Measurement of body composition in burned children: is there a gold standard?

Abstract

Background: Maintaining lean body mass (LBM) after a severe burn is an essential goal of modern burn treatment. An accurate determination of LBM is necessary for short- and long-term therapeutic decisions. The aim of this study was to compare 2 measurement methods for body composition, whole-body potassium counting (K count) and dual x-ray absorptiometry (DEXA), in a large prospective clinical trial in severely burned pediatric patients.

Methods: Two-hundred seventy-nine patients admitted with burns covering 40% of total body surface area (TBSA) were enrolled in the study. Patients enrolled were controls or received long-term treatment with recombinant human growth hormone (rhGH). Near-simultaneous measurements of LBM with DEXA and fat-free mass (FFM) with K count were performed at hospital discharge and at 6, 9, 12, 18, and 24 months post injury. Results were correlated using Pearson's regression analysis. Agreement between the 2 methods was analyzed with the Bland-Altman method.

Results: Age, gender distribution, weight, burn size, and admission time from injury were not significantly different between control and treatment groups. rhGH and control patients at all time points postburn showed a good correlation between LBM and FFM measurements (R(2) between 0.9 and 0.95). Bland-Altman revealed that the mean bias and 95% limits of agreement depended only on patient weight and not on treatment or time postburn. The 95% limits ranged from 0.1 +/- 2.9 kg for LBM or FFM in 7- to 18-kg patients to 16.3 +/- 17.8 kg for LBM or FFM in patients >60 kg.

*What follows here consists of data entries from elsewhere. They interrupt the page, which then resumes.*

(* ===== verification/SchedInv.v ===== *)
(** * The scheduler invariant

    The comments at the top of sched.c as a predicate: the flags of a thread
    say on which queue it is, a thread is on at most one scheduling queue, the
    current thread is the only one running, every other live thread waits on
    some queue, dead threads are on the zombie queue only, and the timeout
    queue is sorted by wake-up time. *)

From S2P Require Import Prelude Sched.

Definition tb (th : bmk_thread) (i : Z) : bool := Z.testbit (bt_flags th) i.

(** The queues whose membership is recorded in a flag. *)
Inductive qid := QRun | QTime | QBlock | QZombie.
Global Instance qid_eq_dec : EqDecision qid.
Proof. solve_decision. Defined.
Definition qbit (q : qid) : Z := match q with QRun => 0 | QTime => 1 | QBlock => 2 | QZombie => 9 end.
Definition queue (s : sched) (q : qid) : list Z :=
  match q with QRun => runq s | QTime => timeq s | QBlock => blockq s | QZombie => zombieq s end.

(** What the flags of a thread may be: for a thread that is not current, for
    the current thread in its own code, and for the current thread while
    [schedule] looks for another one. *)
Inductive mode := Other | Current | Leaving.
Definition flags_ok (m : mode) (r t b run dead prep : bool) : bool :=
  negb (r && t) && negb (r && b) && negb (t && b) && implb dead (negb (r || t || b)) &&
  implb (t || b) prep &&
  match m with
  | Other => negb run && (dead || r || t || b)
  | Current => run && negb dead && implb r prep
  | Leaving => dead || r || t || b
  end.
Definition th_ok (m : mode) (th : bmk_thread) : bool :=
  flags_ok m (tb th 0) (tb th 1) (tb th 2) (tb th 3) (tb th 9) (tb th 10).

Definition wk (s : sched) (t : Z) : Z :=
  default BMK_SCHED_BLOCK_INFTIME (bt_wakeup_time <$> threads s !! t).

Definition mode_of (m : mode) (s : sched) (t : Z) : mode :=
  if decide (t = bmk_current s) then m else Other.

Record wf (m : mode) (s : sched) : Prop := {
  wf_cur : is_Some (threads s !! bmk_current s);
  wf_flags : forall t th, threads s !! t = Some th -> th_ok (mode_of m s t) th = true;
  wf_q : forall q t, t ∈ queue s q <-> exists th, threads s !! t = Some th /\ tb th (qbit q) = true;
  wf_nd : forall q, NoDup (queue s q);
  wf_threadq : forall t, t ∈ threadq s <-> exists th, threads s !! t = Some th /\ tb th 9 = false;
  wf_threadq_nd : NoDup (threadq s);
  wf_sorted : StronglySorted (fun a b => wk s a <= wk s b) (timeq s);
  wf_wk : forall t, t ∈ timeq s -> wk s t <> BMK_SCHED_BLOCK_INFTIME;
}.

(** Computes the fields of an updated state. *)
Ltac sproj := cbn [threads threadq zombieq runq blockq timeq joinwq bmk_current spldepth clock put
  set_threads set_threadq set_zombieq set_runq set_blockq set_timeq set_joinwq set_current set_spl
  set_clock bt_flags bt_wakeup_time bt_stackbase bt_cookie with_flags with_wakeup queue fst snd].

(** ** Flag arithmetic *)

Lemma has_mask f m i : m = 2 ^ i -> 0 <= i -> has f m = Z.testbit f i.
Proof. intros -> H. unfold has. rewrite land_pow2_eqb by done. apply negb_involutive. Qed.

Lemma clear_mask f m i : m = 2 ^ i -> 0 <= i -> (Z.land f m =? 0) = negb (Z.testbit f i).
Proof. intros ->. apply land_pow2_eqb. Qed.

Lemma newflags_bit fl add remove i : 0 <= i ->
  Z.testbit (newflags fl add remove) i = Z.testbit fl i && negb (Z.testbit remove i) || Z.testbit add i.
Proof. intros H. unfold newflags. by rewrite Z.lor_spec, Z.land_spec, Z.lnot_spec. Qed.

(** [flags & THR_QMASK] by its three bits. *)
Lemma land_qmask f : Z.land f THR_QMASK =
  Z.b2z (Z.testbit f 0) + 2 * Z.b2z (Z.testbit f 1) + 4 * Z.b2z (Z.testbit f 2).
Proof.
  unfold THR_QMASK. change 7 with (Z.ones 3). rewrite Z.land_ones by lia.
  rewrite (Z.div_mod (f mod 2 ^ 3) 2) at 1 by lia.
  rewrite (Z.div_mod (f mod 2 ^ 3 / 2) 2) at 1 by lia.
  assert (forall x, Z.b2z (Z.odd x) = x mod 2) as Ho.
  { intros x. rewrite Zmod_odd. by destruct (Z.odd x). }
  assert (forall i, 0 <= i -> Z.b2z (Z.testbit f i) = (f / 2 ^ i) mod 2) as Hb.
  { intros i Hi. by rewrite Z.testbit_spec' by done. }
  rewrite !Hb by lia. change (2 ^ 0) with 1. change (2 ^ 1) with 2. change (2 ^ 2) with 4. change (2 ^ 3) with 8.
  rewrite Z.div_1_r. Z.div_mod_to_equations. lia.
Qed.

Lemma land_runmask f : Z.land f (Z.lor THR_RUNNING THR_QMASK) =
  Z.land f THR_QMASK + 8 * Z.b2z (Z.testbit f 3).
Proof.
  rewrite land_qmask. change (Z.lor THR_RUNNING THR_QMASK) with (Z.ones 4). rewrite Z.land_ones by lia.
  assert (forall i, 0 <= i -> Z.b2z (Z.testbit f i) = (f / 2 ^ i) mod 2) as Hb.
  { intros i Hi. by rewrite Z.testbit_spec' by done. }
  rewrite !Hb by lia. change (2 ^ 0) with 1. change (2 ^ 1) with 2. change (2 ^ 2) with 4.
  change (2 ^ 3) with 8. change (2 ^ 4) with 16. rewrite Z.div_1_r. Z.div_mod_to_equations. lia.
Qed.

Lemma thread_at_Some s t th : threads s !! t = Some th -> thread_at s t = Done th.
Proof. intros H. unfold thread_at. by rewrite H. Qed.

Lemma setflags_Some s t th add remove : threads s !! t = Some th ->
  setflags s t add remove = Done (put t (with_flags (newflags (bt_flags th) add remove) th) s).
Proof. intros H. unfold setflags. by rewrite (thread_at_Some _ _ _ H). Qed.

(** Simplifies the bits of updated flags. *)
Lemma tb_with_flags f th i : tb (with_flags f th) i = Z.testbit f i.
Proof. done. Qed.
Lemma tb_with_wakeup w th i : tb (with_wakeup w th) i = tb th i.
Proof. done. Qed.
Lemma tb_fold th i : Z.testbit (bt_flags th) i = tb th i.
Proof. done. Qed.

Ltac tb_simpl :=
  rewrite ?tb_with_flags, ?tb_with_wakeup, ?newflags_bit, ?Z.lor_spec, ?Z.land_spec, ?Z.lnot_spec by lia;
  rewrite ?tb_fold;
  repeat match goal with
  | |- context [Z.testbit ?c ?i] =>
      lazymatch c with
      | THR_RUNQ => idtac | THR_TIMEQ => idtac | THR_BLOCKQ => idtac | THR_QMASK => idtac
      | THR_RUNNING => idtac | THR_TIMEDOUT => idtac | THR_MUSTJOIN => idtac
      | THR_JOINED => idtac | THR_EXTSTACK => idtac | THR_DEAD => idtac | THR_BLOCKPREP => idtac
      | 0 => idtac
      end;
      let v := eval vm_compute in (Z.testbit c i) in change (Z.testbit c i) with v
  end;
  rewrite ?andb_true_r, ?andb_false_r, ?orb_true_r, ?orb_false_r; cbn [negb andb orb].

(** ** Lists *)

Lemma ss_filter {A} (R R' : A -> A -> Prop) (Q : A -> Prop) `{!forall x, Decision (Q x)} l :
  StronglySorted R l ->
  (forall x y, x ∈ l -> y ∈ l -> Q x -> Q y -> R x y -> R' x y) -> StronglySorted R' (filter Q l).
Proof.
  induction 1 as [| x l Hl IH Hx]; intros HR; [constructor |]. rewrite filter_cons.
  assert (StronglySorted R' (filter Q l)) as IH' by (apply IH; set_solver).
  destruct (decide (Q x)); [| done]. constructor; [done |].
  apply Forall_forall. intros y Hy. apply list_elem_of_filter in Hy as [Hq Hy].
  rewrite Forall_forall in Hx. apply HR; [set_solver | set_solver | done | done | auto].
Qed.

Lemma ss_ext {A} (R R' : A -> A -> Prop) l :
  StronglySorted R l -> (forall x y, x ∈ l -> y ∈ l -> R x y -> R' x y) -> StronglySorted R' l.
Proof.
  induction 1 as [| x l Hl IH Hx]; intros HR; [constructor |]. constructor.
  - apply IH. set_solver.
  - apply Forall_forall. intros y Hy. rewrite Forall_forall in Hx. apply HR; set_solver.
Qed.

Lemma TAILQ_REMOVE_in q t : t ∈ q -> TAILQ_REMOVE q t = Done (filter (fun x => x <> t) q).
Proof. intros H. unfold TAILQ_REMOVE. by rewrite bool_decide_true. Qed.

(** ** Updating one thread *)

Lemma wk_put s s' t th : threads s' = <[t := th]> (threads s) ->
  forall x, wk s' x = if decide (x = t) then bt_wakeup_time th else wk s x.
Proof.
  intros E x. unfold wk. rewrite E. destruct (decide (x = t)) as [-> | Hne].
  - by rewrite lookup_insert_eq.
  - by rewrite lookup_insert_ne.
Qed.

Lemma wf_update m m' s s' t th th' :
  wf m s -> threads s !! t = Some th -> threads s' = <[t := th']> (threads s) ->
  bmk_current s' = bmk_current s -> threadq s' = threadq s -> tb th' 9 = tb th 9 ->
  (forall q x, x <> t -> x ∈ queue s' q <-> x ∈ queue s q) ->
  (forall q, t ∈ queue s' q <-> tb th' (qbit q) = true) ->
  (forall q, NoDup (queue s' q)) ->
  th_ok (mode_of m' s t) th' = true ->
  (t = bmk_current s \/ m' = m) ->
  StronglySorted (fun a b => wk s' a <= wk s' b) (timeq s') ->
  (tb th' 1 = true -> bt_wakeup_time th' <> BMK_SCHED_BLOCK_INFTIME) ->
  wf m' s'.
Proof.
  intros [Hc Hf Hq Hnd Htq Htn Hs Hw] Ht Es Ec Etq Hd Hqx Hqt Hnd' Hok Hm Hsort Hwk.
  assert (forall x, x <> t -> mode_of m' s x = mode_of m s x) as Hmode.
  { intros x Hx. unfold mode_of. destruct Hm as [-> | ->]; [| done]. by rewrite !decide_False. }
  split; rewrite ?Es, ?Ec, ?Etq.
  - destruct (decide (bmk_current s = t)) as [-> | Hne]; [by rewrite lookup_insert_eq |].
    by rewrite lookup_insert_ne.
  - intros x xh Hx. unfold mode_of. rewrite Ec. fold (mode_of m' s x).
    destruct (decide (x = t)) as [-> | Hne].
    + rewrite lookup_insert_eq in Hx. by simplify_eq.
    + rewrite lookup_insert_ne in Hx by done. rewrite Hmode by done. by apply Hf.
  - intros q x. destruct (decide (x = t)) as [-> | Hne].
    + rewrite Hqt, lookup_insert_eq. naive_solver.
    + rewrite Hqx, Hq, lookup_insert_ne by done. done.
  - done.
  - intros x. rewrite Htq. destruct (decide (x = t)) as [-> | Hne].
    + rewrite lookup_insert_eq. naive_solver congruence.
    + by rewrite lookup_insert_ne.
  - done.
  - done.
  - intros x Hx. rewrite (wk_put s s' t th' Es). destruct (decide (x = t)) as [-> | Hne].
    + apply Hwk. by apply (Hqt QTime).
    + apply Hw. by apply (Hqx QTime).
Qed.

(** Changing a thread without touching its queues. *)
Lemma wf_put m m' s t th th' :
  wf m s -> threads s !! t = Some th ->
  (forall q, tb th' (qbit q) = tb th (qbit q)) -> th_ok (mode_of m' s t) th' = true ->
  (t = bmk_current s \/ m' = m) -> (tb th 1 = true -> bt_wakeup_time th' = bt_wakeup_time th) ->
  wf m' (put t th' s).
Proof.
  intros Hwf Ht Hb Hok Hm Hw.
  assert (forall x, x ∈ timeq s -> wk (put t th' s) x = wk s x) as Hwk.
  { intros x Hx. rewrite (wk_put s _ t th') by done. destruct (decide (x = t)) as [-> | ?]; [| done].
    apply (wf_q _ _ Hwf QTime) in Hx as (th0 & E & Hb0). rewrite Ht in E. simplify_eq.
    unfold wk. rewrite Ht. cbn. auto. }
  eapply (wf_update m m' s _ t th th'); try done.
  - exact (Hb QZombie).
  - intros q. rewrite Hb. split.
    + intros (th0 & E & ?)%(wf_q _ _ Hwf). rewrite Ht in E. by simplify_eq.
    + intros H. apply (wf_q _ _ Hwf). eauto.
  - apply Hwf.
  - eapply ss_ext; [apply Hwf |]. cbn. intros x y Hx Hy. by rewrite !Hwk.
  - intros H. assert (tb th' 1 = tb th 1) as Hb1 by exact (Hb QTime). rewrite Hw by congruence.
    pose proof (wf_wk _ _ Hwf t) as Hk. unfold wk in Hk. rewrite Ht in Hk. cbn in Hk. apply Hk.
    apply (wf_q _ _ Hwf QTime). exists th. split; [done |]. change (tb th 1 = true). congruence.
Qed.

(** Fields the invariant does not depend on. *)
Lemma wf_ext m s s' : wf m s -> threads s' = threads s -> (forall q, queue s' q = queue s q) ->
  threadq s' = threadq s -> bmk_current s' = bmk_current s -> wf m s'.
Proof.
  intros [Hc Hf Hq Hnd Htq Htn Hs Hw] E1 E2 E3 E4.
  assert (forall t, wk s' t = wk s t) as Ek by (intros; unfold wk; by rewrite E1).
  pose proof (E2 QTime) as Et. cbn in Et.
  split; rewrite ?E1, ?E3, ?E4; try done.
  - intros t th. unfold mode_of. rewrite E4. apply Hf.
  - intros q. rewrite E2. apply Hq.
  - intros q. rewrite E2. apply Hnd.
  - rewrite Et. eapply ss_ext; [exact Hs |]. cbn. intros x y _ _. by rewrite !Ek.
  - rewrite Et. intros t. rewrite Ek. apply Hw.
Qed.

Conclusions: DEXA can provide a sufficiently accurate determination of LBM and changes in body composition, but a correction factor must be included for older children and adolescents with more LBM. DEXA scans are easier, cheaper, and less stressful for the patient, and this method should be used rather than the K count.

Figures

Figure 1

Whole-body K-Counter used in this study at the University of Texas Medical Branch.

Figure 2

DEXA scanner used in this study at Shriners Hospitals for Children.

Figure 3

(A) Correlation of lean-body mass (LBM) with fat-free mass (FFM) for all patients (Control + Growth Hormone) across all time points (n=279). (B) Correlation of lean-body mass (LBM) with fat-free mass (FFM) for control patients across all time points. (C) Correlation of lean-body mass (LBM) with fat-free mass (FFM) for growth hormone patients across all time points (n=144).

Figure 4

Correlation of lean-body mass (LBM) with fat-free mass (FFM) for all patients (Control + Growth Hormone) across different time points (n varies from 40 to 279).

Figure 5

Agreement between lean body mass (LBM; DEXA) and fat-free mass (FFM; K count). The difference between each data pairs is plotted against their mean value (Bland-Altman method). Within the plot, the mean bias between the methods is expressed by the middle line and the upper and lower 95% limits of agreement by the respective upper and lower line. (A) Analysis of all patients, constant limits of agreement. (B) Analysis of all patients, limits of agreement V-shaped around the regression line of the differences (mean bias, equation: y = 0.3506x – 4.7275, R2 = 0.6551). (C) Patients with an average LBM/FFM of 7-17.9 kg. (D) Patients with an average LBM/FFM of 18-65 kg.